Monsieur le président, mesdames, messieurs les sénateurs, je souhaite d’abord saluer le travail remarquable des corapporteurs de ce texte au nom de la commission des affaires sociales, MM. Gérard Roche et Georges Labazée.
Vous vous êtes tous deux investis de manière constructive et pragmatique. Vous êtes parvenus, au fil des étapes parlementaires, à bâtir des positions justes, fidèles à vos convictions, car vous en aviez avant de vous engager dans ce travail, des positions fondées sur des objectifs communs, à commencer par celui de faire avancer, de perfectionner et de faire aboutir ce projet de loi. Vous avez formé un binôme réjouissant, tant sur le plan politique que sur le plan humain.
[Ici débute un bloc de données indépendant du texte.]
Lemma monitor_tick_mirror f l :
  last_id l = last_seen_id (state l) ->
  last_id (fst (Monitor.tick f l)) = last_seen_id (state (fst (Monitor.tick f l))).
Proof.
  intros Hm. open_monitor_tick f resp; try exact Hm.
  destruct (Monitor.extract_activity (text resp)) as [e|ex]; cbn; [|exact Hm].
  destruct (changed_reason e _); cbn; repeat atom; done.
Qed.

Lemma run_loop_invariant {I} (tick : I -> loop -> loop * list event)
    (P : loop -> Prop) :
  (forall i l, P l -> P (fst (tick i l))) ->
  forall ins l, P l -> P (fst (run_loop tick ins l)).
Proof.
  intros Hstep ins. induction ins as [|i ins IH]; intros l Hl; cbn; [done|].
  specialize (Hstep i l Hl). destruct (tick i l) as [l1 ev1].
  specialize (IH l1 Hstep). by destruct (run_loop tick ins l1).
Qed.

Lemma init_state_of l :
  last_id l = last_seen_id (state l) -> tokens_stored l -> init (state l) = l.
Proof.
  destruct l as [i e m [s se sm al]]. intros H1 [H2 H3]. cbn in *. by subst.
Qed.

Lemma phone_saved_is_final f l st :
  In (Saved st) (snd (Phone.tick f l)) ->
  st = state (fst (Phone.tick f l)) /\ tokens_stored (fst (Phone.tick f l)).
Proof.
  open_tick f resp; try (cbn; intros []; done);
    try (intros [[= <-]|[]]; by repeat split).
  destruct (Phone.extract_activity (text resp)) as [e|ex]; cbn;
    [|intros []].
  destruct (changed_reason e _); cbn; repeat atom;
    intros H; repeat (destruct H as [[=]|H]); try done; subst; by repeat split.
Qed.

Lemma telegram_saved_is_final d f l st :
  In (Saved st) (snd (Telegram.tick d f l)) ->
  st = state (fst (Telegram.tick d f l))
  /\ tokens_stored (fst (Telegram.tick d f l)).
Proof.
  open_tick f resp; try (cbn; intros []; done);
    try (intros [[= <-]|[]]; by repeat split).
  destruct (Telegram.extract_activity (text resp)) as [e|ex]; cbn;
    [|intros []].
  destruct (changed_reason e _); cbn; destruct d; cbn; repeat atom;
    intros H; repeat (destruct H as [[=]|H]); try done; subst; by repeat split.
Qed.

Lemma monitor_saved_is_final f l st :
  In (Saved st) (snd (Monitor.tick f l)) ->
  st = state (fst (Monitor.tick f l)) /\ tokens_stored (fst (Monitor.tick f l)).
Proof.
  open_monitor_tick f resp; try (cbn; intros []; done);
    try (intros [[= <-]|[]]; by repeat split).
  destruct (Monitor.extract_activity (text resp)) as [e|ex]; cbn;
    [|intros []].
  destruct (changed_reason e _); cbn; repeat atom;
    intros H; repeat (destruct H as [[=]|H]); try done; subst; by repeat split.
Qed.

(** X5.  The saved state resumes the loop.  In a run that starts from a
    loaded state, whenever a tick of the phone loop, of the Telegram loop or
    of a monitor saves the state, the variables that a restart reads from
    the saved state are the variables the running loop goes on with. *)
Theorem saved_state_resumes_the_loop (st st' : watch_state) (f : fetch)
    (d : bool) :
  (forall fs,
     let l := fst (run_loop Phone.tick fs (init st)) in
     In (Saved st') (snd (Phone.tick f l)) -> init st' = fst (Phone.tick f l))
  /\ (forall ins,
        let l := fst (run_loop telegram_tick ins (init st)) in
        In (Saved st') (snd (Telegram.tick d f l)) ->
        init st' = fst (Telegram.tick d f l))
  /\ (forall fs,
        let l := fst (run_loop Monitor.tick fs (init st)) in
        In (Saved st') (snd (Monitor.tick f l)) ->
        init st' = fst (Monitor.tick f l)).
Proof.
  split; [|split].
  - intros fs l Hin. apply phone_saved_is_final in Hin as [-> Htok].
    apply init_state_of; [|done]. apply phone_tick_mirror.
    by apply (run_loop_invariant Phone.tick
                (fun l => last_id l = last_seen_id (state l))
                phone_tick_mirror).
  - intros ins l Hin. apply telegram_saved_is_final in Hin as [-> Htok].
    apply init_state_of; [|done]. apply telegram_tick_mirror.
    apply (run_loop_invariant telegram_tick
             (fun l => last_id l = last_seen_id (state l))); [|done].
    intros [d' f'] l'. apply telegram_tick_mirror.
  - intros fs l Hin. apply monitor_saved_is_final in Hin as [-> Htok].
    apply init_state_of; [|done]. apply monitor_tick_mirror.
    by apply (run_loop_invariant Monitor.tick
                (fun l => last_id l = last_seen_id (state l))
                monitor_tick_mirror).
Qed.

Lemma saved_state_resumes_the_loop_witness :
  let l := fst (run_loop Phone.tick [page_open] (init empty_state)) in
  let r := Phone.tick page_locked l in
  init (state (fst r)) = fst r.
Proof.
  intros l r.
  destruct (saved_state_resumes_the_loop empty_state (state (fst r))
              page_locked true) as (Hphone & _ & _).
  apply (Hphone [page_open]). vm_compute. auto.
Defined.

(** ** Sequences of ticks *)

Lemma monitor_second_tick_silent f l :
  alerts (snd (Monitor.tick f (fst (Monitor.tick f l)))) = [].
Proof.
  open_monitor_tick f resp.
  destruct (Monitor.extract_activity (text resp)) as [e|ex]; cbn; [|reflexivity].
  unfold changed_reason; cbn.
  repeat atom; reflexivity.
Qed.

Lemma monitor_tick_one_alert f l : length (alerts (snd (Monitor.tick f l))) <= 1.
Proof.
  open_monitor_tick f resp; try (cbn; lia).
  destruct (Monitor.extract_activity (text resp)) as [e|ex]; cbn; [|lia].
  destruct (changed_reason e _); cbn; repeat atom; cbn; lia.
Qed.

Lemma monitor_repeats_silent f n l :
  alerts (snd (run_loop Monitor.tick (repeat f n) (fst (Monitor.tick f l))))
  = [].
Proof.
  revert l. induction n as [|n IH]; intros l; cbn; [reflexivity|].
  pose proof (monitor_second_tick_silent f l) as H2.
  pose proof (IH (fst (Monitor.tick f l))) as H3.
  destruct (Monitor.tick f (fst (Monitor.tick f l))) as [l2 ev2].
  cbn [fst snd] in *. destruct (run_loop _ _ l2) as [l3 ev3]. cbn [fst snd] in *.
  by rewrite alerts_app, H2, H3.
Qed.

(** X6.  Duplicate ticks of a monitor.  A monitor of the web
    application that receives the same answer any number of times in a row
    sends at most one alert over all of these ticks. *)
Theorem monitor_repeats_one_alert (f : fetch) (n : nat) (l : loop) :
  length (alerts (snd (run_loop Monitor.tick (repeat f n) l))) <= 1.
Proof.
  destruct n as [|n]; cbn; [lia|].
  pose proof (monitor_tick_one_alert f l) as H1.
  pose proof (monitor_repeats_silent f n l) as H2.
  destruct (Monitor.tick f l) as [l1 ev1]. cbn [fst snd] in *.
  destruct (run_loop _ _ l1) as [l2 ev2]. cbn [fst snd] in *.
  rewrite alerts_app, H2, app_nil_r. exact H1.
Qed.

(** X7.  A monitor of the web application does not re-arm.  Its loop has
    no branch for an activity that stops accepting: on fresh pages that show
    one activity accepting, locked and accepting again it alerts once; the
    locked tick leaves the latch on the id and the re-opening is silent. *)
Theorem monitor_never_rearms (l : loop) (a : string) (r1 r2 r3 : response)
    (t1 t2 t3 : option string) :
  a <> EmptyString -> last_id l = Some a ->
  alerted_accepting_for_id (state l) <> Some a ->
  Forall (fun r => status_code r <> 304%Z /\ ok r = true) [r1; r2; r3] ->
  Monitor.extract_activity (text r1) = Ok (seen a true t1) ->
  Monitor.extract_activity (text r2) = Ok (seen a false t2) ->
  Monitor.extract_activity (text r3) = Ok (seen a true t3) ->
  let s1 := Monitor.tick (Responds r1) l in
  let s2 := Monitor.tick (Responds r2) (fst s1) in
  let s3 := Monitor.tick (Responds r3) (fst s2) in
  map why (alerts (snd s1)) = [NowAccepting]
  /\ alerts (snd s2) = []
  /\ alerted_accepting_for_id (state (fst s2)) = Some a
  /\ alerts (snd s3) = [].
Proof.
  intros Ha Hl Hal Hfresh H1 H2 H3.
  apply Forall_cons in Hfresh as [[F1 O1] Hfresh].
  apply Forall_cons in Hfresh as [[F2 O2] Hfresh].
  apply Forall_cons in Hfresh as [[F3 O3] _].
  cbv zeta.
  rewrite (monitor_tick_fresh r1 l _ F1 O1 H1).
  rewrite (monitor_tick_fresh r2 _ _ F2 O2 H2).
  rewrite (monitor_tick_fresh r3 _ _ F3 O3 H3).
  apply truthy_Some in Ha. apply py_eq_false in Hal.
  unfold_monitor. unfold changed_reason. cbn. repeat atom. auto.
Qed.

Lemma monitor_never_rearms_witness :
  let s1 := Monitor.tick page_open (watching "7") in
  let s2 := Monitor.tick page_locked (fst s1) in
  let s3 := Monitor.tick page_open (fst s2) in
  map why (alerts (snd s1)) = [NowAccepting]
  /\ alerts (snd s2) = []
  /\ alerted_accepting_for_id (state (fst s2)) = Some "7"
  /\ alerts (snd s3) = [].
Proof.
  apply (monitor_never_rearms (watching "7") "7" (answer html_open)
           (answer html_locked) (answer html_open) None None None).
  - discriminate.
  - reflexivity.
  - discriminate.
  - repeat constructor; discriminate.
  - vm_compute. reflexivity.
  - vm_compute. reflexivity.
  - vm_compute. reflexivity.
Defined.

(** X8.  A monitor, down and up.  As in the phone loop, a page
    without activity between two sightings of one id is silent, clears
    [last_id], [monitor_state["last_seen_id"]] and the latch, and the id
    alerts again as a new activity. *)
Theorem monitor_realerts_after_down (l : loop) (a : string) (r1 r2 r3 : response)
    (acc1 acc3 : bool) (t1 t3 : option string) (gone : extraction) :
  a <> EmptyString -> last_id l <> Some a ->
  Forall (fun r => status_code r <> 304%Z /\ ok r = true) [r1; r2; r3] ->
  Monitor.extract_activity (text r1) = Ok (seen a acc1 t1) ->
  Monitor.extract_activity (text r2) = Ok gone ->
  activity_id gone = None ->
  Monitor.extract_activity (text r3) = Ok (seen a acc3 t3) ->
  let s1 := Monitor.tick (Responds r1) l in
  let s2 := Monitor.tick (Responds r2) (fst s1) in
  let s3 := Monitor.tick (Responds r3) (fst s2) in
  map why (alerts (snd s1)) = [NewActivityLive]
  /\ alerts (snd s2) = []
  /\ last_id (fst s2) = None
  /\ last_seen_id (state (fst s2)) = None
  /\ alerted_accepting_for_id (state (fst s2)) = None
  /\ map why (alerts (snd s3)) = [NewActivityLive].
Proof.
  intros Ha Hl Hfresh H1 H2 Hg H3.
  apply Forall_cons in Hfresh as [[F1 O1] Hfresh].
  apply Forall_cons in Hfresh as [[F2 O2] Hfresh].
  apply Forall_cons in Hfresh as [[F3 O3] _].
  cbv zeta.
  rewrite (monitor_tick_fresh r1 l _ F1 O1 H1).
  rewrite (monitor_tick_fresh r2 _ _ F2 O2 H2).
  rewrite (monitor_tick_fresh r3 _ _ F3 O3 H3).
  apply truthy_Some in Ha.
  assert (py_eq (Some a) (last_id l) = false) as Hne.
  { apply py_eq_false. congruence. }
  unfold_monitor. unfold changed_reason. rewrite Hg. cbn. repeat atom.
  destruct acc1, acc3; cbn; repeat atom; repeat split; reflexivity.
Qed.
Lemma blocked_true (matches : string -> EshMachine.t -> bool)
    (words : list string) (m : EshMachine.t) (word : string) :
  In word words -> matches word m = true ->
  blocked matches words m = true.
Proof.
  intros Hin Hm. unfold blocked. apply existsb_exists. eauto.
Qed.

Lemma filter_machines_total (matches : string -> EshMachine.t -> bool)
    (self : Driver) (machines : list EshMachine.t) (black_list : option loc)
    (w : World) :
  let l := default filter_machines__defaults__ black_list in
  let kept := survivors matches (heap_list w l ++ fixed_terms) machines in
  (forall m, In m kept -> has_owner m) ->
  fst (AWSDriver_filter_machines matches self machines black_list w)
  = Ok (List.filter owner_id_match kept
        ++ List.filter owner_alias_match kept)%list.
Proof.
  intros l kept H. rewrite filter_machines_unfold. simpl.
  fold l. fold kept.
  rewrite (_filter_machines_total ownerid_cond owner_id_match)
    by (intros m Hm; apply owner_conds_total, H, Hm).
  simpl.
  rewrite (_filter_machines_total owneralias_cond owner_alias_match)
    by (intros m Hm; apply owner_conds_total, H, Hm).
  reflexivity.
Qed.

Lemma filter_machines_partial (matches : string -> EshMachine.t -> bool)
    (self : Driver) (machines r : list EshMachine.t)
    (black_list : option loc) (w : World) :
  let l := default filter_machines__defaults__ black_list in
  let kept := survivors matches (heap_list w l ++ fixed_terms) machines in
  fst (AWSDriver_filter_machines matches self machines black_list w) = Ok r ->
  r = (List.filter owner_id_match kept
       ++ List.filter owner_alias_match kept)%list.
Proof.
  intros l kept. rewrite filter_machines_unfold. simpl. fold l. fold kept.
  destruct (_filter_machines kept ownerid_cond) as [ubuntu | e] eqn:Hu;
    simpl; [| discriminate].
  destruct (_filter_machines kept owneralias_cond) as [amazon | e] eqn:Ha;
    simpl; [| discriminate].
  intros [= <-].
  rewrite (_filter_machines_partial ownerid_cond owner_id_match kept ubuntu
             ownerid_cond_Ok Hu).
  rewrite (_filter_machines_partial owneralias_cond owner_alias_match kept
             amazon owneralias_cond_Ok Ha).
  reflexivity.
Qed.

(** C3. On the list of machines A (alias "aki-1", owner id 099720109477),
    B (alias "ari-2", owner alias "amazon"), C (alias "m1", owner 999) and
    D (alias "aki-x", matched by the block-list term "bitnami"), with no
    block-list word matching A or B, [filter_machines] returns [A; B]. In
    general, on machines whose images report their owner, the result is the
    owner-id matches (099720109477) among the machines that passed the
    block-list and the alias stage, in their order, followed by the
    owner-alias matches ("amazon" or "aws-marketplace") among them, in their
    order; and any list the call returns has that shape. *)
Theorem filter_machines_owner_id_then_alias
    (matches : string -> EshMachine.t -> bool) (self : Driver)
    (black_list : option loc) (w : World) :
  let l := default filter_machines__defaults__ black_list in
  let words := (heap_list w l ++ fixed_terms)%list in
  ((forall word, In word words ->
      matches word machine_A = false /\ matches word machine_B = false) ->
   matches "bitnami" machine_D = true ->
   fst (AWSDriver_filter_machines matches self
          [machine_A; machine_B; machine_C; machine_D] black_list w)
   = Ok [machine_A; machine_B])
  /\ (forall machines,
        (forall m, In m (survivors matches words machines) -> has_owner m) ->
        fst (AWSDriver_filter_machines matches self machines black_list w)
        = Ok (List.filter owner_id_match (survivors matches words machines)
              ++ List.filter owner_alias_match
                   (survivors matches words machines))%list)
  /\ (forall machines r,
        fst (AWSDriver_filter_machines matches self machines black_list w)
          = Ok r ->
        r = (List.filter owner_id_match (survivors matches words machines)
             ++ List.filter owner_alias_match
                  (survivors matches words machines))%list).
Proof.
  intros l words. split; [| split].
  - intros Hab Hd.
    assert (Hkept : survivors matches words
                      [machine_A; machine_B; machine_C; machine_D]
                    = [machine_A; machine_B]).
    { unfold survivors. simpl.
      rewrite (blocked_false matches words machine_A)
        by (intros x Hx; apply (Hab x Hx)).
      rewrite (blocked_false matches words machine_B)
        by (intros x Hx; apply (Hab x Hx)).
      rewrite (blocked_true matches words machine_D "bitnami")
        by (try exact Hd; unfold words, fixed_terms; apply in_or_app;
            right; left; reflexivity).
      simpl. now destruct (blocked matches words machine_C). }
    rewrite filter_machines_total; fold l; fold words; rewrite Hkept.
    + reflexivity.
    + intros m [<- | [<- | []]]; split; eexists; reflexivity.
  - intros machines H. now apply filter_machines_total.
  - intros machines r H. now apply filter_machines_partial in H.
Qed.
(** C8.  When the external classifier fails (the call raises, the answer
    is not parseable, or a required key is missing) the merchant detector
    raises that same exception after logging it: it returns no result, so
    no default merchant is substituted. *)
Theorem merchant_classifier_failure_propagates :
  forall self tx w e,
    classifier_failure (Py.llm (length (Py.calls w)) (request self tx)) e ->
    detect self tx w =
      (inl e,
       Py.mkWorld
         (Py.calls w ++ [request self tx])
         (Py.log w ++
            [ Py.mkLog Py.info "merchant_detection_started"
                (Some (Transaction.id tx)) None;
              Py.mkLog Py.error "merchant_detection_failed"
                (Some (Transaction.id tx)) (Some e) ])).
Proof.
  intros self tx w e Hfail.
  rewrite detect_outcome. cbv zeta.
  rewrite (answer_outcome_failure self tx _ e Hfail). reflexivity.
Qed.
End MerchantAnswers.

Section BatchClaim.
Import Models Merchant.

(** C7.  For every list of transactions the batch helper runs one
    detection, hence one provider call, per transaction, in input order,
    and never raises.  It returns the results of the detections that
    succeeded, in the order of their transactions; each detection that
    raised is left out and logged as "batch_detection_error" with the
    identifier of its transaction. *)
Theorem batch_detection_isolates_failures :
  forall (settings : Config.Settings) (O : Py.Outside)
         (transactions : list Transaction.t) (w : Py.World),
    let self := detector settings in
    let outcomes := outcomes_from self (length (Py.calls w)) transactions in
    exists w',
      detect_merchants_batch settings transactions w
        = (inr (successes outcomes), w') /\
      length outcomes = length transactions /\
      Py.calls w' = (Py.calls w ++ map (request self) transactions)%list /\
      Py.log w' = (Py.log w ++ [initialized_log]
                     ++ detect_logs transactions outcomes
                     ++ batch_error_log transactions outcomes)%list /\
      map MerchantDetection.transaction_id (successes outcomes)
        = map Transaction.id (succeeded transactions outcomes).
Proof.
  intros settings O transactions w self outcomes.
  eexists. split; [apply batch_run|].
  cbn [Py.calls Py.log].
  split; [apply outcomes_from_length|].
  split; [reflexivity|]. split; [reflexivity|].
  apply successes_ids.
Qed.
End BatchClaim.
Je tiens également à saluer la présence vigilante, bienveillante et constante du président de la commission des affaires sociales, M. Alain Milon, tout au long de l’examen de ce texte.
Mesdames, messieurs les sénateurs, je souhaite enfin remercier chacun de vous de la richesse des échanges que nous avons eus, que ce soit en séance ou lors des auditions réalisées par la commission.
Ce parcours parlementaire nous a permis de donner le jour à un texte fort, qui marquera l’histoire de la prise en charge collective de la perte d’autonomie. Ce projet de loi restera le témoin d’un engagement politique soutenu en faveur du bien vieillir et de la protection des plus vulnérables.
Cet engagement se traduit par un effort financier important. Ce sont plus de 700 millions d’euros qui viendront financer les mesures du présent projet de loi après leur montée en charge.
Je ne reviendrai pas sur l’ensemble des dispositions de ce texte ; au terme de deux lectures, elles sont bien maîtrisées par nous tous.
Je profiterai de ma présence ici pour souligner tout l’intérêt de l’examen de ce texte par la Haute Assemblée, forte de son expérience locale et de sa connaissance des problématiques de terrain.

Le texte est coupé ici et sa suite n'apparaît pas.